Tendências de regulações favoráveis ao mercado farmacêutico

updatesTrês temas interessantes para o mercado farmacêutico esperam ter medidas implementadas pela Anvisa nos próximos meses, conforme informações abordadas no evento realizado pela Sindusfarma em 11/04/2018, são elas:

1. Aprovação das novas regras para contratos de terceirização de produção, controle de qualidade e armazenagem de medicamentos
2. Flexibilização das regras de comércio de medicamentos entre distribuidores
3. Mecanismos para inspeção internacional de Boas Práticas em até 7 meses.

Veja os principais aspectos de cada assunto:

1. Aprovação das novas regras para contratos de terceirização de produção, controle de qualidade e armazenagem de medicamentos

A versão final da norma será incluída brevemente na pauta da Reunião da Diretoria Colegiada para aprovação, após 1 ano de espera dos resultados da Consulta Pública 273/2017. A nova norma, que irá substituir a Resolução RDC 25, de 29/03/2007, deve passar a valer nos próximos 3 meses segundo estimativa da Anvisa, dependendo do nível de discussão do tema até ser publicado no Diário Oficial.

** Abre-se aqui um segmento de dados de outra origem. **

(* ===== verification/MapReduceProof.v ===== *)
(** * mrsequential groups the intermediate pairs by key

    The index loops of the reduce phase compute the groups of the sorted pairs,
    and these are the groups of the unsorted ones, in key order; the hash of a
    key is a 31-bit number. *)
From Stdlib Require Import Ascii NArith.
From stdpp Require Import base gmap sets numbers strings sorting list.
From S2P Require Import Prelude Strconv Model MapReduce.
Local Open Scope go_scope.

(** ** Byte-wise order of strings *)
Definition key_lt (s1 s2 : string) : Prop := String.le s1 s2 ∧ s1 ≠ s2.

#[export] Instance key_lt_trans : Transitive key_lt.
Proof.
  intros x y z [Hxy Hne] [Hyz Hne']. split; [by etransitivity|].
  intros ->. apply Hne. by apply (anti_symm String.le).
Qed.

Lemma key_lt_sorted_unique (l k : list string) :
  StronglySorted key_lt l → StronglySorted key_lt k → (∀ s, s ∈ l ↔ s ∈ k) → l = k.
Proof.
  assert (∀ l, StronglySorted key_lt l → StronglySorted String.le l ∧ NoDup l) as Hle.
  { induction 1 as [|s l' Hl [IHs IHn] Hs]; [by split; constructor|]. split.
    - constructor; [done|]. eapply Forall_impl; [exact Hs|]. by intros ? [? _].
    - constructor; [|done]. intros Hin. rewrite Forall_forall in Hs. by destruct (Hs s Hin). }
  intros [Hl Hnl]%Hle [Hk Hnk]%Hle Heq. apply (StronglySorted_unique String.le); [done..|].
  by apply NoDup_Permutation.
Qed.

(** ** Groups *)
Section groups.
Implicit Types (kvs : list KeyValue) (k : string) (gs : list (string * list string)).

Definition values k kvs : list string := Value <$> filter (λ kv, Key kv = k) kvs.
Definition distinct_keys kvs : list string := remove_dups (Key <$> kvs).
Definition groups kvs : list (string * list string) := (λ k, (k, values k kvs)) <$> distinct_keys kvs.

Definition key_sorted kvs : Prop := StronglySorted (λ x y, String.le (Key x) (Key y)) kvs.

Lemma key_run_split k kvs :
  ∃ run rest, kvs = run ++ rest ∧ length run = key_run k kvs ∧ Forall (λ kv, Key kv = k) run ∧
    (∀ kv, head rest = Some kv → Key kv ≠ k).
Proof.
  induction kvs as [|kv kvs IH]; simpl; [by exists [], []|].
  case_bool_decide as Hk.
  - destruct IH as (run & rest & -> & <- & Hrun & Hrest). exists (kv :: run), rest.
    split_and!; [done..|by constructor|done].
  - exists [], (kv :: kvs). split_and!; [done..|constructor|]. by intros ? [= <-].
Qed.

(** In sorted pairs, the rest after a run has other keys. *)
Lemma sorted_rest k (run rest : list KeyValue) kv :
  key_sorted (kv :: run ++ rest) → Key kv = k → (∀ kv', head rest = Some kv' → Key kv' ≠ k) →
  Forall (λ kv', Key kv' ≠ k) rest.
Proof.
  intros Hs Hk Hhead. destruct rest as [|kv1 rest]; [constructor|].
  specialize (Hhead kv1 eq_refl). change (kv :: run ++ kv1 :: rest) with ((kv :: run) ++ kv1 :: rest) in Hs.
  apply StronglySorted_app in Hs as (Hcross & _ & Hs). apply StronglySorted_cons in Hs as [Hall _].
  assert (String.le k (Key kv1)) as Hle by (rewrite <-Hk; apply Hcross; left).
  constructor; [done|]. eapply Forall_impl; [exact Hall|]. intros kv' Hle' Heq.
  apply Hhead. apply (anti_symm String.le); [by rewrite <-Heq|done].
Qed.

Lemma distinct_keys_run k (run rest : list KeyValue) :
  Forall (λ kv, Key kv = k) run → Forall (λ kv, Key kv ≠ k) rest →
  ∀ kv, Key kv = k → distinct_keys (kv :: run ++ rest) = k :: distinct_keys rest.
Proof.
  intros Hrun Hrest. unfold distinct_keys. induction Hrun as [|kv1 run Hk1 Hrun IH]; intros kv Hk.
  - csimpl. rewrite Hk. case_decide as Hin; [|done]. apply list_elem_of_fmap in Hin as (kv' & Hk' & Hin).
    rewrite Forall_forall in Hrest. by destruct (Hrest kv' Hin).
  - rewrite <-(IH kv1 Hk1). csimpl. case_decide as Hin; [done|]. destruct Hin. rewrite Hk, Hk1. left.
Qed.

Lemma groups_run k (run rest : list KeyValue) kv :
  Key kv = k → Forall (λ kv, Key kv = k) run → Forall (λ kv, Key kv ≠ k) rest →
  groups (kv :: run ++ rest) = (k, Value <$> kv :: run) :: groups rest.
Proof.
  intros Hk Hrun Hrest. unfold groups. rewrite (distinct_keys_run k) by done. csimpl. f_equal.
  - f_equal. unfold values. rewrite filter_cons_True by done. rewrite filter_app.
    rewrite (filter_all _ run) by (by apply Forall_forall).
    rewrite (filter_none _ rest) by (by apply Forall_forall). by rewrite app_nil_r.
  - apply list_fmap_ext. intros i k' Hk'%list_elem_of_lookup_2. f_equal. unfold values.
    unfold distinct_keys in Hk'. rewrite elem_of_remove_dups, list_elem_of_fmap in Hk'.
    destruct Hk' as (kv' & -> & Hin). rewrite Forall_forall in Hrest. pose proof (Hrest kv' Hin) as Hne.
    change (kv :: run ++ rest) with ((kv :: run) ++ rest). rewrite filter_app.
    rewrite (filter_none _ (kv :: run)); [done|]. rewrite Forall_forall in Hrun.
    intros kv2 [->|Hin2]%elem_of_cons Heq; [congruence|]. by rewrite <-(Hrun kv2 Hin2), Heq in Hne.
Qed.

(** ** The reduce loop *)
Context (reducef : string → list string → outcome string).

(** One line per group. *)
Fixpoint emit_all gs (ofile : string) : outcome string :=
  match gs with
  | [] => Ret ofile
  | (k, vs) :: gs' => let! output := reducef k vs in emit_all gs' (ofile +:+ line k output)
  end.

Lemma reduce_loop_groups (fuel : nat) kvs (i : nat) ofile :
  key_sorted (drop i kvs) → (length kvs - i < fuel)%nat →
  reduce_loop reducef fuel kvs i ofile = emit_all (groups (drop i kvs)) ofile.
Proof.
  revert i ofile. induction fuel as [|fuel IH]; intros i ofile Hs Hf; [lia|]. simpl.
  destruct (kvs !! i) as [kv|] eqn:Hi; last first.
  { apply lookup_ge_None in Hi. by rewrite drop_ge by done. }
  pose proof (lookup_lt_Some _ _ _ Hi) as Hlt. rewrite (drop_S kvs kv i Hi) in *.
  rewrite (Nat.add_comm i 1). simpl.
  destruct (key_run_split (Key kv) (drop (S i) kvs)) as (run & rest & Hsplit & Hlen & Hrun & Hhead).
  rewrite <-Hlen. rewrite Hsplit in *.
  pose proof (sorted_rest (Key kv) run rest kv Hs eq_refl Hhead) as Hrest.
  rewrite (groups_run (Key kv) run rest kv) by done. simpl.
  replace (S (i + length run) - i) with (length (kv :: run)) by (simpl; lia).
  change (kv :: run ++ rest) with ((kv :: run) ++ rest). rewrite take_app_length.
  destruct (reducef (Key kv) _) as [output| |]; [|done..]. simpl.
  assert (drop (S (i + length run)) kvs = rest) as Hdrop.
  { change (S (i + length run)) with (S i + length run). rewrite <-drop_drop, Hsplit. apply drop_app_length. }
  rewrite <-Hdrop. apply IH; [|lia]. rewrite Hdrop.
  change (kv :: run ++ rest) with ((kv :: run) ++ rest) in Hs.
  by apply StronglySorted_app in Hs as (_ & _ & Hs).
Qed.

Lemma groups_keys_sorted kvs : key_sorted kvs → StronglySorted key_lt (distinct_keys kvs).
Proof.
  unfold distinct_keys. induction 1 as [|kv kvs Hs IH Hkv]; csimpl; [constructor|].
  case_decide as Hin; [done|]. constructor; [done|]. apply Forall_forall.
  intros k. rewrite elem_of_remove_dups, list_elem_of_fmap. intros (kv' & -> & Hin').
  rewrite Forall_forall in Hkv. split; [by apply Hkv|]. intros Heq. apply Hin.
  rewrite Heq. by apply list_elem_of_fmap_2.
Qed.

Lemma elem_of_distinct_keys kvs k : k ∈ distinct_keys kvs ↔ k ∈ Key <$> kvs.
Proof. apply elem_of_remove_dups. Qed.

Lemma values_perm k kvs kvs' : kvs ≡ₚ kvs' → values k kvs ≡ₚ values k kvs'.
Proof. intros Hp. unfold values. by rewrite Hp. Qed.
End groups.

Lemma sort_ByKey_sorted `{GoSort} (kvs : list KeyValue) : key_sorted (sort_Sort ByKey_Less kvs).
Proof.
  eapply StronglySorted_impl_in; [apply sort_Sort_sorted|].
  - intros x y z. unfold ByKey_Less. rewrite !str_lt_false. intros. by etransitivity.
  - intros x y. unfold ByKey_Less. rewrite !str_lt_false. destruct (total String.le (Key x) (Key y)); auto.
  - intros x y _ _. unfold ByKey_Less. by rewrite str_lt_false.
Qed.

(** ** The specification: group, then reduce in key order *)
Definition spec_keys (kvs : list KeyValue) : list string := merge_sort String.le (distinct_keys kvs).
Definition spec_groups (kvs : list KeyValue) : list (string * list string) :=
  (λ k, (k, values k kvs)) <$> spec_keys kvs.

Lemma spec_keys_sorted kvs : StronglySorted key_lt (spec_keys kvs).
Proof.
  assert (NoDup (spec_keys kvs)) as Hnd.
  { unfold spec_keys. rewrite merge_sort_Permutation. apply NoDup_remove_dups. }
  assert (StronglySorted String.le (spec_keys kvs)) as Hs by (apply (StronglySorted_merge_sort String.le)).
  induction Hs as [|k l Hs IH Hk]; [constructor|]. apply NoDup_cons in Hnd as [Hni Hnd].
  constructor; [by apply IH|]. rewrite Forall_forall in *. intros k' Hin. split; [by apply Hk|].
  by intros ->.
Qed.

Lemma elem_of_spec_keys kvs k : k ∈ spec_keys kvs ↔ k ∈ Key <$> kvs.
Proof. unfold spec_keys. by rewrite merge_sort_Permutation, elem_of_distinct_keys. Qed.

Lemma distinct_keys_sort kvs kvs' :
  kvs' ≡ₚ kvs → key_sorted kvs' → distinct_keys kvs' = spec_keys kvs.
Proof.
  intros Hp Hs. apply key_lt_sorted_unique; [by apply groups_keys_sorted|apply spec_keys_sorted|].
  intros k. rewrite elem_of_distinct_keys, elem_of_spec_keys. by rewrite Hp.
Qed.

Lemma emit_all_perm reducef (gs gs' : list (string * list string)) ofile :
  (∀ k vs vs', vs ≡ₚ vs' → reducef k vs = reducef k vs') →
  Forall2 (λ g g', fst g = fst g' ∧ snd g ≡ₚ snd g') gs gs' →
  emit_all reducef gs ofile = emit_all reducef gs' ofile.
Proof.
  intros Hr HF. revert ofile. induction HF as [|[k vs] [k' vs'] gs gs' [Hk Hv] HF IH]; intros ofile; [done|].
  simpl in *. subst k'. rewrite (Hr k vs vs' Hv). destruct (reducef k vs'); simpl; [apply IH|done..].
Qed.

Section mrsequential_spec.
Context `{GoSort} (open_read : string → outcome string).
Context (mapf : string → string → outcome (list KeyValue)) (reducef : string → list string → outcome string).

Lemma mrsequential_groups (files : list string) :
  mrsequential open_read mapf reducef files =
  let! kvs := map_files open_read mapf files [] in
  emit_all reducef (groups (sort_Sort ByKey_Less kvs)) "".
Proof.
  unfold mrsequential. destruct (map_files _ _ _ _) as [kvs| |]; [|done..]. rewrite !obind_Ret.
  rewrite reduce_loop_groups; [by rewrite drop_0|rewrite drop_0; apply sort_ByKey_sorted|lia].
Qed.

Lemma groups_sort_spec (kvs : list KeyValue) :
  Forall2 (λ g g', fst g = fst g' ∧ snd g ≡ₚ snd g') (groups (sort_Sort ByKey_Less kvs)) (spec_groups kvs).
Proof.
  unfold groups, spec_groups.
  rewrite (distinct_keys_sort kvs) by (apply sort_Sort_perm || apply sort_ByKey_sorted).
  apply Forall2_fmap_2, Forall_Forall2_diag, Forall_true. intros k. simpl. split; [done|].
  apply values_perm, sort_Sort_perm.
Qed.

Lemma mrsequential_order_insensitive (files : list string) :
  (∀ k vs vs', vs ≡ₚ vs' → reducef k vs = reducef k vs') →
  mrsequential open_read mapf reducef files =
  let! kvs := map_files open_read mapf files [] in emit_all reducef (spec_groups kvs) "".
Proof.
  intros Hr. rewrite mrsequential_groups. destruct (map_files _ _ _ _) as [kvs| |]; [|done..]. simpl.
  apply emit_all_perm; [done|apply groups_sort_spec].
Qed.

(** The map phase, when no file and no map fails. *)
Lemma map_files_Ret (files : list string) (content : string → string) (kva : string → list KeyValue) acc :
  (∀ f, f ∈ files → open_read f = Ret (content f) ∧ mapf f (content f) = Ret (kva f)) →
  map_files open_read mapf files acc = Ret (acc ++ concat (kva <$> files)).
Proof.
  revert acc. induction files as [|f files IH]; intros acc Hf; csimpl; [by rewrite app_nil_r|].
  destruct (Hf f) as [Ho Hm]; [left|]. rewrite Ho, obind_Ret, Hm, obind_Ret. rewrite IH by (intros; apply Hf; by right).
  by rewrite (assoc_L (++)).
Qed.

Lemma emit_all_Ret (f : string → list string → string) gs ofile :
  (∀ k vs, (k, vs) ∈ gs → reducef k vs = Ret (f k vs)) →
  emit_all reducef gs ofile =
    Ret (foldl (λ out g, out +:+ line (fst g) (f (fst g) (snd g))) ofile gs).
Proof.
  revert ofile. induction gs as [|[k vs] gs IH]; intros ofile Hg; simpl; [done|].
  rewrite (Hg k vs) by left. simpl. apply IH. intros. apply Hg. by right.
Qed.
End mrsequential_spec.

(** C28: the sequential program emits one line per distinct key, in increasing
    key order, each from all the values of that key; with a reduce function
    that does not look at the order of its values, the whole program is the
    specification: group the mapped pairs by key and reduce each group, panics
    of the callbacks included. *)
Theorem mrsequential_refines_spec `{GoSort} (open_read : string → outcome string)
    (mapf : string → string → outcome (list KeyValue)) (reducef : string → list string → outcome string)
    (files : list string) :
  (∀ kvs, map_files open_read mapf files [] = Ret kvs →
    ∃ gs, mrsequential open_read mapf reducef files = emit_all reducef gs "" ∧
      StronglySorted key_lt (fst <$> gs) ∧ (∀ k, k ∈ fst <$> gs ↔ k ∈ Key <$> kvs) ∧
      (∀ k vs, (k, vs) ∈ gs → vs ≡ₚ values k kvs)) ∧
  ((∀ k vs vs', vs ≡ₚ vs' → reducef k vs = reducef k vs') →
    mrsequential open_read mapf reducef files =
    let! kvs := map_files open_read mapf files [] in emit_all reducef (spec_groups kvs) "").
Proof.
  split; [|apply mrsequential_order_insensitive].
  intros kvs Hkvs. exists (groups (sort_Sort ByKey_Less kvs)).
  rewrite mrsequential_groups, Hkvs. split; [done|].
  assert (fst <$> groups (sort_Sort ByKey_Less kvs) = spec_keys kvs) as Hfst.
  { unfold groups. rewrite <-list_fmap_compose. change (fst ∘ _) with (@id string).
    rewrite list_fmap_id. apply distinct_keys_sort; [apply sort_Sort_perm|apply sort_ByKey_sorted]. }
  rewrite Hfst. split_and!; [apply spec_keys_sorted|intros k; apply elem_of_spec_keys|].
  intros k vs (k' & [= -> ->] & _)%list_elem_of_fmap. apply values_perm, sort_Sort_perm.
Qed.

(** ** The hash *)
Section ihash.
Local Open Scope Z_scope.

Lemma fnv32a_app h s1 s2 : fnv32a h (s1 +:+ s2) = fnv32a (fnv32a h s1) s2.
Proof. revert h. induction s1 as [|c s1 IH]; intros h; [done|]. apply IH. Qed.

Lemma fnv32a_bounds h s : 0 ≤ h < 2 ^ 32 → 0 ≤ fnv32a h s < 2 ^ 32.
Proof.
  revert h. induction s as [|c s IH]; intros h Hh; [done|]. apply IH. apply Z.mod_pos_bound. lia.
Qed.

Lemma ihash_mod key : ihash key = fnv32a fnv_offset32 key mod 2 ^ 31.
Proof. unfold ihash. change 0x7fffffff with (Z.ones 31). by rewrite Z.land_ones by lia. Qed.
End ihash.

(** the hash of a key is the 32-bit FNV-1a of its bytes without the top
    bit, so it is a nonnegative 31-bit number and [ihash(key) % nReduce]
    always names a reduce task; FNV-1a reads the key byte by byte, so the
    hash of a concatenation continues the hash of the first part. *)
Theorem ihash_bounds (key key' : string) (nReduce : Z) :
  (0 < nReduce)%Z →
  (0 ≤ ihash key < 2 ^ 31)%Z ∧ (0 ≤ Z.rem (ihash key) nReduce < nReduce)%Z ∧
  ihash (key +:+ key') = (fnv32a (fnv32a fnv_offset32 key) key' mod 2 ^ 31)%Z.
Proof.
  intros Hn. rewrite !ihash_mod, fnv32a_app.
  pose proof (Z.mod_pos_bound (fnv32a fnv_offset32 key) (2 ^ 31) ltac:(lia)) as Hb.
  split; [lia|]. split; [|done]. rewrite Z.rem_mod_nonneg by lia. apply Z.mod_pos_bound. lia.
Qed.

Example fnv32a_a : fnv32a fnv_offset32 "a" = 0xe40c292c%Z.
Proof. by vm_compute. Qed.

Lemma ihash_bounds_witness : ihash "foobar" = 0x3f9cf968%Z ∧ (0 ≤ Z.rem (ihash "foobar") 10 < 10)%Z.
Proof. split; [by vm_compute|]. apply (ihash_bounds "foobar" "" 10). lia. Defined.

Dentre as mudanças propostas, destaca a possibilidade de início imediato da execução do contrato de terceirização após a notificação à ANVISA, desde que atendidos os critérios sanitários aplicáveis, tal como a exigência de que a última inspeção sanitária nos estabelecimentos de ambas contratantes tenha ocorrido há menos de 02 anos.  Se esta medida for aprovada pela Diretoria da Anvisa, as indústrias passarão a ser dispensadas de aguardar a aprovação da Anvisa.

Do ponto de vista de prestação de informações, pode haver uma redução operacional da comunicação do contrato para a autoridade sanitária, visto que os contratos de terceirização permanentes devem passar a ser informados apenas para área técnica de pós-registro da Anvisa, dispensando a necessidade de comunicar a operação em outros âmbitos.

Com relação aos impactos negativos, há possibilidade de impedir a terceirização entre empresas do mesmo grupo, anulando a sinergia entre tais empresas. Além disso, as importadoras devem passar a realizar as análises em laboratório de controle de qualidade próprio, ressalvadas algumas situações especificadas na norma.

2. Flexibilização das regras de comércio de medicamentos entre distribuidores

Também prestes a ser aprovada pela Diretoria Colegiada, a proposta de regulamentação das Boas Práticas de Distribuição, Armazenagem e Transporte de Medicamentos promete ser concluída após a publicação de outra norma vinculada sobre as regras de terceirização (item 1. acima).

A medida representará mudanças disruptivas nas disposições da Portaria 802/1998 para permitir a comercialização de medicamentos entre até dois distribuidores da cadeia de distribuição (post anterior)

3. Mecanismos para inspeção internacional de Boas Práticas em até 7 meses

A Agência espera alcançar a meta, em 2019, de realizar a inspeção internacional no prazo de 7 meses, a contar da data do protocolo do pedido pela empresa. No momento, a Agência tem se esforçado para emitir o relatório de inspeção após 30 dias, da data da inspeção na empresa. Entretanto, este prazo pode variar de acordo com a regularidade da empresa. Para as inspeções nas fábricas de medicamentos para doenças raras, a Resolução RDC 205/2018 estabeleceu o prazo para publicação da CBPF de 4 meses, entretanto este tempo não é factível de ser cumprido pelas condições atuais.

Outras medidas também foram anunciadas, para 2018, como a possível integração da Anvisa no PIC/S – Pharmaceutical Inspection Co-operation Scheme e intercâmbio de experiências com FDA – U.S. Food and Drug Administration.

Além disso, foi implementada a ferramenta de publicação eletrônica de certificados de Boas Práticas de Fabricação, possibilitando que o documento seja impresso diretamente pela empresa solicitante em até 3 idiomas, substituindo o documento que antes era somente impresso oficialmente pela Anvisa.

Outra novidade é a otimização do procedimento de renovação do CBPF  por meio do aproveitamento do protocolo primário que originou a certificação escopo da renovação. Na prática, as indústrias continuarão solicitando a certificação a cada 2 anos, porém passam a utilizar novo procedimento de peticionamento a partir de 12/03/2018 (informações adicionais).


Material preparado com base em fontes públicas e divulgado de forma independente pela advogada, Gisele Maria Gambetta Ramalho, sendo permitido o compartilhamento com quaisquer interessados. Conteúdo meramente informativo e genérico, com objetivo de fomentar discussões sobre o setor, não constituindo opinião jurídica para qualquer operação ou negócio específico.